---------- DATA UNDER STUDY

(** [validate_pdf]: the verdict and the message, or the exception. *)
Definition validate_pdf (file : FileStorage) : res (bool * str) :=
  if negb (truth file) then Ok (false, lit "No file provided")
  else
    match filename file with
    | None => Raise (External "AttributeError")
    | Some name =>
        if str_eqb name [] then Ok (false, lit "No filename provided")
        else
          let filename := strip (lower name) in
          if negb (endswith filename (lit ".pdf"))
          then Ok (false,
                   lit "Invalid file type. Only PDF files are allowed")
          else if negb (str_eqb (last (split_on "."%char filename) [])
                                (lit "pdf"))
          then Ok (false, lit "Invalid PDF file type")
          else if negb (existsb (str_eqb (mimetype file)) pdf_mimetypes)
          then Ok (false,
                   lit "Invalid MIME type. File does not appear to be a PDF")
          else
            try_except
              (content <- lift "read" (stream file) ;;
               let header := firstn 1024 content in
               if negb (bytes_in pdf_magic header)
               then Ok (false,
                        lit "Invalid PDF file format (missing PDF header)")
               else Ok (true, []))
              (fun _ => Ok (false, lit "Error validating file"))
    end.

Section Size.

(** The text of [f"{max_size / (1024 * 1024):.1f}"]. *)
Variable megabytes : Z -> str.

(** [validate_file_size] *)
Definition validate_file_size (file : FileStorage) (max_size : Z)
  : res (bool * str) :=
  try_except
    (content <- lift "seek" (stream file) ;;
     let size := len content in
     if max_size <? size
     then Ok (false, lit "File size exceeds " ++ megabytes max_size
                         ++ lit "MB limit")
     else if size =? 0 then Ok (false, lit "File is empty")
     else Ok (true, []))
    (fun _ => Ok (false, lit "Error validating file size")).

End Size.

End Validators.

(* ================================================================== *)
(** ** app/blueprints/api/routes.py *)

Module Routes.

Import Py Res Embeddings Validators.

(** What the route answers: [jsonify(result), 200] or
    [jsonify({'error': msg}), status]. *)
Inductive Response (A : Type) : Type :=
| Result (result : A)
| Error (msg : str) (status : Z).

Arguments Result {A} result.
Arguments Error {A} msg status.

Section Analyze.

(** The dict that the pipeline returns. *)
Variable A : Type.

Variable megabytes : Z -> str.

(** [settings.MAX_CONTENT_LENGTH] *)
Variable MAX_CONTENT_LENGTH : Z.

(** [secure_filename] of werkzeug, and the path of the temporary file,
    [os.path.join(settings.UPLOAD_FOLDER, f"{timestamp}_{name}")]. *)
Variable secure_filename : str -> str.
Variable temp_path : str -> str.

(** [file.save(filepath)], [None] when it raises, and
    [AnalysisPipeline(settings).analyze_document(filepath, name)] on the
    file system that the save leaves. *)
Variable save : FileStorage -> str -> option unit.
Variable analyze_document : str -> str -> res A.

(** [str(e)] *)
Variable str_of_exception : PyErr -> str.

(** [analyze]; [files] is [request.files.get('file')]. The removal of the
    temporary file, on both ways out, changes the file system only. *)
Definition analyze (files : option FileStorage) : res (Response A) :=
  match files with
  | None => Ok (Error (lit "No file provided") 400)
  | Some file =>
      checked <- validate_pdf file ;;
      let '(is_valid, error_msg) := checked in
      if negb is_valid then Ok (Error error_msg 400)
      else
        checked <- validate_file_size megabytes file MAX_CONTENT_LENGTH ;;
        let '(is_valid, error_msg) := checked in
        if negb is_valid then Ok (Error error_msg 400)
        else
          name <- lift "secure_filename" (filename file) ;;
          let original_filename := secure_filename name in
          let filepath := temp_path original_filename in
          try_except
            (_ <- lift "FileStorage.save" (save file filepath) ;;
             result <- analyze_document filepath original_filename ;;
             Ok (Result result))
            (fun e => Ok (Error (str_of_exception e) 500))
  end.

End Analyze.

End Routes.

--------------------

WHAT TO DO: Using the entries above, give back exactly the line containing "Variable MAX_CONTENT_LENGTH : Z.", the line containing "[AnalysisPipeline(settings).analyze_document(filepath, name)] on", and every line between them, and nothing else.

REPLY:
Variable MAX_CONTENT_LENGTH : Z.

(** [secure_filename] of werkzeug, and the path of the temporary file,
    [os.path.join(settings.UPLOAD_FOLDER, f"{timestamp}_{name}")]. *)
Variable secure_filename : str -> str.
Variable temp_path : str -> str.

(** [file.save(filepath)], [None] when it raises, and
    [AnalysisPipeline(settings).analyze_document(filepath, name)] on the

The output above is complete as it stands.